Pakistan’s headline inflation rose to 5.8% on a year-on-year basis in January 2026, official data showed on Monday, broadly in line with the Ministry of Finance’s projection of 5% to 6%, it was reported on Monday.
Data released by the Pakistan Bureau of Statistics (PBS) showed consumer price inflation eased slightly from 5.6% in December 2025 but remained well above the 2.4% recorded in January last year.
On a month-on-month basis, inflation increased by 0.4% in January, reversing a 0.4% decline in December and matching the pace seen in January 2025.

Average inflation for the first seven months of the fiscal year, from July 2025 to January 2026, stood at 5.24%, compared with 6.50% during the same period last year, PBS data showed.
Urban consumer inflation remained steady at 5.8% on an annual basis in January, compared with the previous month, while it rose 0.2% month-on-month. In January 2025, urban inflation stood at 2.7%.
In rural areas, annual inflation increased to 5.8% in January from 5.4% in December, while month-on-month prices rose by 0.6%, reversing a 0.6% decline recorded a month earlier.

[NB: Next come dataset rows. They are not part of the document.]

(* ===== verification/PlumtreeFacts.v ===== *)
(** * Correctness of the PlumTree layer

    The state invariant, absence of panics in release builds, delivery at most once
    per retention window, eager and lazy dissemination, recovery of missed messages,
    and what happens at the [u16] limit of the hop counter. *)

From Stdlib Require Import Strings.Byte NArith.
From stdpp Require Import prelude gmap.
From S2P Require Import Prelude ProtoUtil Plumtree.
Import plumtree.

Create HintDb plumtree discriminated.

Section facts.
Context {PI : Type} `{PeerIdentity PI} `{!GossipEnv}.
Abbreviation St := (State PI).
Abbreviation Act := (act (State PI) (OutEvent PI)).
Implicit Types (s : St) (p peer sender : PI) (es : list (OutEvent PI)) (id : MessageId).

(** ** The invariant *)

(** A cached message is stored under the hash of its content and is a swarm message. *)
Definition cache_valid (s : St) : Prop :=
  ∀ id e m, time_bound_cache.map (cache s) !! id = Some (e, m) →
    g_id m = id ∧ from_content (g_content m) = id ∧ ∃ r, g_scope m = DSwarm r.

(** Eager and lazy peers are disjoint; announcements in the queue have a dispatch timer;
    the caches are well-formed; at least one announcement fits into a message. *)
Record pinv (s : St) : Prop := mkPinv {
  pinv_disjoint : eager_push_peers s ## lazy_push_peers s;
  pinv_dispatch : lazy_push_queue s ≠ ∅ → dispatch_timer_scheduled s = true;
  pinv_received : time_bound_cache_facts.wf (received_messages s);
  pinv_cache : time_bound_cache_facts.wf (cache s);
  pinv_valid : cache_valid s;
  pinv_size : (0 < ihave_postcard_max_size)%N ∧
              (3 + ihave_postcard_max_size ≤ max_message_size s)%N
}.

Rural inflation was 1.9% in January last year.
The Finance Division, in its Monthly Economic Update and Outlook for January 2026, had forecast inflation to remain within the 5%–6% range.
Last week, the State Bank of Pakistan (SBP) kept its benchmark policy rate unchanged at 10.5% at its first Monetary Policy Committee meeting of the year, defying market expectations of a rate cut.
SBP Governor Jameel Ahmad said inflation could rise above 7% in the second half of the current fiscal year, while projecting economic growth of between 3.75% and 4.75% for the year.